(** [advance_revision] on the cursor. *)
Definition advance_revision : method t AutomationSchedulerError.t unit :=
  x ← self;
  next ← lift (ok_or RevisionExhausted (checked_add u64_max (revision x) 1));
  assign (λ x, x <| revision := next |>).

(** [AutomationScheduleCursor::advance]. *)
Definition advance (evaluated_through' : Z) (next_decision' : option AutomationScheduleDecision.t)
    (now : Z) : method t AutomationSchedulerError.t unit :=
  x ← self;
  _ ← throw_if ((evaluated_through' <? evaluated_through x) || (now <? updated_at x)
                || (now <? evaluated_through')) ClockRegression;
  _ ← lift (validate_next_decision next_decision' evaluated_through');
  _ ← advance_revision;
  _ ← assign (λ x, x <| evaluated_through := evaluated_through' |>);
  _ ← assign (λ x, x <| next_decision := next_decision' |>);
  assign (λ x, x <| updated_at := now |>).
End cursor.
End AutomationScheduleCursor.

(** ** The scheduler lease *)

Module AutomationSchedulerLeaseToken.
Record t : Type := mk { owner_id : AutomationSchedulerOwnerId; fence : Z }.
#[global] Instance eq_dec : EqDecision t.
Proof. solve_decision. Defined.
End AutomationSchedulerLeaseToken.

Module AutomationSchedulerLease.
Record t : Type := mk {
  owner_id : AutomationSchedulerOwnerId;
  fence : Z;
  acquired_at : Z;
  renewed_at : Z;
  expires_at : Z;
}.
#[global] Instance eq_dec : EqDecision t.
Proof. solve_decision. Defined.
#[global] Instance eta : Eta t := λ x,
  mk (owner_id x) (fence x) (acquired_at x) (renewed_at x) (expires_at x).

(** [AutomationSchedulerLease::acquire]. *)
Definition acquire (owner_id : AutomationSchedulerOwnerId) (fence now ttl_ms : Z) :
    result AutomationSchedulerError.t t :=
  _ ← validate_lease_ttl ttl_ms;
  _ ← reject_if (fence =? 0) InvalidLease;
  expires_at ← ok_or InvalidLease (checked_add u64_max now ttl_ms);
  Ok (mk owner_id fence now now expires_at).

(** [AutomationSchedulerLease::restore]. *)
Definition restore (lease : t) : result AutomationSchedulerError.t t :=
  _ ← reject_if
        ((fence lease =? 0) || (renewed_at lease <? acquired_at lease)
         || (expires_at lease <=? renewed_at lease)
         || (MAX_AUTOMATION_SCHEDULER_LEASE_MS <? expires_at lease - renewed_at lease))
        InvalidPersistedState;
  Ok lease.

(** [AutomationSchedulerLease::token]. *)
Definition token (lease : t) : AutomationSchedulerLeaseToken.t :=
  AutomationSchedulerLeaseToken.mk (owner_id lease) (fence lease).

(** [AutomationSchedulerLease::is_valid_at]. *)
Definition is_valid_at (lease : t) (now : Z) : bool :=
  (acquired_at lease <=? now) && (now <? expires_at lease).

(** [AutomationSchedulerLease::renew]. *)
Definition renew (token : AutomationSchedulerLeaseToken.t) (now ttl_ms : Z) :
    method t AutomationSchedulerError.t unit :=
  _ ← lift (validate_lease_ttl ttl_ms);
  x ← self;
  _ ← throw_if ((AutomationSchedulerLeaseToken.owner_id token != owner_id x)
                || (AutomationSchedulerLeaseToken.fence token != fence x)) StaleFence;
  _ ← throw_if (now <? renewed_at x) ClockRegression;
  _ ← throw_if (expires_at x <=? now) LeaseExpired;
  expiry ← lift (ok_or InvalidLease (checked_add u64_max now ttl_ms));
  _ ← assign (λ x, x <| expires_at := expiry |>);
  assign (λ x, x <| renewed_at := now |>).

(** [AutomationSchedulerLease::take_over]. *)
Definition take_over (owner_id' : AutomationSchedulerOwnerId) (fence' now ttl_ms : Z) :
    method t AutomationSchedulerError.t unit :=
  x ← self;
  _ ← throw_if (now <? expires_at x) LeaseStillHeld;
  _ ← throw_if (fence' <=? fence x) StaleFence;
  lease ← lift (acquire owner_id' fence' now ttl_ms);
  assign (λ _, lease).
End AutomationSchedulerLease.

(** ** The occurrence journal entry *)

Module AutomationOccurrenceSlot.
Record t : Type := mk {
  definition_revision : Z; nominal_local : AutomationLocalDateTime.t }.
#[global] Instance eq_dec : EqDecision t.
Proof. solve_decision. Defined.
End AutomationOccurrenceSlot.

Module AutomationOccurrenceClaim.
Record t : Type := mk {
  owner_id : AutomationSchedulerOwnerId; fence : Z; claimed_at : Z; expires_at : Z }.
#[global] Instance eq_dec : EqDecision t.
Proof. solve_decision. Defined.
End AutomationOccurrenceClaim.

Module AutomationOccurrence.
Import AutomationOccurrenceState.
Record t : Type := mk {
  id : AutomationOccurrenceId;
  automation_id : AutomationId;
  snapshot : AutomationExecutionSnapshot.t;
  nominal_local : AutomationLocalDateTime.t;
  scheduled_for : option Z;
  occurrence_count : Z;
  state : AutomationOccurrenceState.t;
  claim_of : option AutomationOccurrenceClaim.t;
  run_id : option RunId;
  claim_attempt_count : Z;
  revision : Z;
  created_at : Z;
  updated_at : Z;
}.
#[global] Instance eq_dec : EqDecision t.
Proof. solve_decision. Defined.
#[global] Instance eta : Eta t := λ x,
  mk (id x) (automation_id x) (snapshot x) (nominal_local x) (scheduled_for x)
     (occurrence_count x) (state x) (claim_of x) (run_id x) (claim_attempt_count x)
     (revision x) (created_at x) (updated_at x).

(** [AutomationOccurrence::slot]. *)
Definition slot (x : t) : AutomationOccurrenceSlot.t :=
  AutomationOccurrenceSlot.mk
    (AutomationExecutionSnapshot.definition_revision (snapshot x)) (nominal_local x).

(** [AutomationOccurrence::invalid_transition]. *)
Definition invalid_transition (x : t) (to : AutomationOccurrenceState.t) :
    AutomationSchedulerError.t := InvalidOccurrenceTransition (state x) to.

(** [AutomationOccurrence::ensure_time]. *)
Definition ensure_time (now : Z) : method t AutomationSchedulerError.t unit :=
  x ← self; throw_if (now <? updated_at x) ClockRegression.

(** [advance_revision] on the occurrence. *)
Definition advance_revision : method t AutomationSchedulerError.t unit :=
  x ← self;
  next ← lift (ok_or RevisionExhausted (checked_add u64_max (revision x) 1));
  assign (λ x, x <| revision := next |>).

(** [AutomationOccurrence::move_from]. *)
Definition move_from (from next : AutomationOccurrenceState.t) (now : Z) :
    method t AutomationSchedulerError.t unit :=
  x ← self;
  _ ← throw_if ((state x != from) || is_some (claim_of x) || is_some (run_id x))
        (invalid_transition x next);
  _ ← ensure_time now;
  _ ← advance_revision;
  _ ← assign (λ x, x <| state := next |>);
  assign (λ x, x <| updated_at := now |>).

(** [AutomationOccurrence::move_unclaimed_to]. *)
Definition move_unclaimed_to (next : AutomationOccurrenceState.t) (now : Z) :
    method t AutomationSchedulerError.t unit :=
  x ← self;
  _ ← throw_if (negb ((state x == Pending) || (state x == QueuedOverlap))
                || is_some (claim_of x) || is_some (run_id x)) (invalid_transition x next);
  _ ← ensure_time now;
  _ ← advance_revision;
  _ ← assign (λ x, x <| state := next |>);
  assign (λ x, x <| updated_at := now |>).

::::::::

Work order
What you return must be the lines above that run from the line with "expires_at ← ok_or" to the line with "renewed_at x) ClockRegression;", inclusive, each copied exactly.

Written solution
  expires_at ← ok_or InvalidLease (checked_add u64_max now ttl_ms);
  Ok (mk owner_id fence now now expires_at).

(** [AutomationSchedulerLease::restore]. *)
Definition restore (lease : t) : result AutomationSchedulerError.t t :=
  _ ← reject_if
        ((fence lease =? 0) || (renewed_at lease <? acquired_at lease)
         || (expires_at lease <=? renewed_at lease)
         || (MAX_AUTOMATION_SCHEDULER_LEASE_MS <? expires_at lease - renewed_at lease))
        InvalidPersistedState;
  Ok lease.

(** [AutomationSchedulerLease::token]. *)
Definition token (lease : t) : AutomationSchedulerLeaseToken.t :=
  AutomationSchedulerLeaseToken.mk (owner_id lease) (fence lease).

(** [AutomationSchedulerLease::is_valid_at]. *)
Definition is_valid_at (lease : t) (now : Z) : bool :=
  (acquired_at lease <=? now) && (now <? expires_at lease).

(** [AutomationSchedulerLease::renew]. *)
Definition renew (token : AutomationSchedulerLeaseToken.t) (now ttl_ms : Z) :
    method t AutomationSchedulerError.t unit :=
  _ ← lift (validate_lease_ttl ttl_ms);
  x ← self;
  _ ← throw_if ((AutomationSchedulerLeaseToken.owner_id token != owner_id x)
                || (AutomationSchedulerLeaseToken.fence token != fence x)) StaleFence;
  _ ← throw_if (now <? renewed_at x) ClockRegression;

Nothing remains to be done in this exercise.